▶ **AIM OF THE TASK**
Write down exactly the lines from the one with "tab_title : string" to the end of the data, first and last included, and no others.

DATA LISTING Block Start

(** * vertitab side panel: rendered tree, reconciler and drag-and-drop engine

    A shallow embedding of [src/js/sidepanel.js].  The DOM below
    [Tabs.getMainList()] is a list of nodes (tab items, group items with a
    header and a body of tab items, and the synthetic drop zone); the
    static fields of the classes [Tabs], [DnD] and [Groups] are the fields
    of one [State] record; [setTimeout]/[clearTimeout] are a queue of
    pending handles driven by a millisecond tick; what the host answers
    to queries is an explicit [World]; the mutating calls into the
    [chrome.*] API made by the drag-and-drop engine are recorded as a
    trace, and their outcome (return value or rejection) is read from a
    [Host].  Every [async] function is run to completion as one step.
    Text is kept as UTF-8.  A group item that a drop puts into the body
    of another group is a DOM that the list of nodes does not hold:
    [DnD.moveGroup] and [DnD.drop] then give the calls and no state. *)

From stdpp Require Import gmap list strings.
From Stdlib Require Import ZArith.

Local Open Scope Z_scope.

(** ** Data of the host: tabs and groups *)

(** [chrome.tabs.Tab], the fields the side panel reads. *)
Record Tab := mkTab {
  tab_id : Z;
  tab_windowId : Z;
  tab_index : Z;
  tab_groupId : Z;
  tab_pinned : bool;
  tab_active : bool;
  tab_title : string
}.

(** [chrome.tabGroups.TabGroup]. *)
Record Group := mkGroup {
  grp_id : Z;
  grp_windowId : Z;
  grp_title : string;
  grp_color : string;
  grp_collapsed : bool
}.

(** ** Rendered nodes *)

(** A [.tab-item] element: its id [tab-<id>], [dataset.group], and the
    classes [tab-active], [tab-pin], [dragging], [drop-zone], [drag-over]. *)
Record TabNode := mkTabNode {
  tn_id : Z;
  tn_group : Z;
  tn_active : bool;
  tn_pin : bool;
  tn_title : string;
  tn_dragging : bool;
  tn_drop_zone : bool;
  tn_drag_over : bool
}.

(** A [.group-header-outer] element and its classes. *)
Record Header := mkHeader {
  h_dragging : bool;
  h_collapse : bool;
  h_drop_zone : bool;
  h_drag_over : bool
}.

DATA LISTING Block End

▶ **SOLUTION**
  tab_title : string
}.

(** [chrome.tabGroups.TabGroup]. *)
Record Group := mkGroup {
  grp_id : Z;
  grp_windowId : Z;
  grp_title : string;
  grp_color : string;
  grp_collapsed : bool
}.

(** ** Rendered nodes *)

(** A [.tab-item] element: its id [tab-<id>], [dataset.group], and the
    classes [tab-active], [tab-pin], [dragging], [drop-zone], [drag-over]. *)
Record TabNode := mkTabNode {
  tn_id : Z;
  tn_group : Z;
  tn_active : bool;
  tn_pin : bool;
  tn_title : string;
  tn_dragging : bool;
  tn_drop_zone : bool;
  tn_drag_over : bool
}.

(** A [.group-header-outer] element and its classes. *)
Record Header := mkHeader {
  h_dragging : bool;
  h_collapse : bool;
  h_drop_zone : bool;
  h_drag_over : bool
}.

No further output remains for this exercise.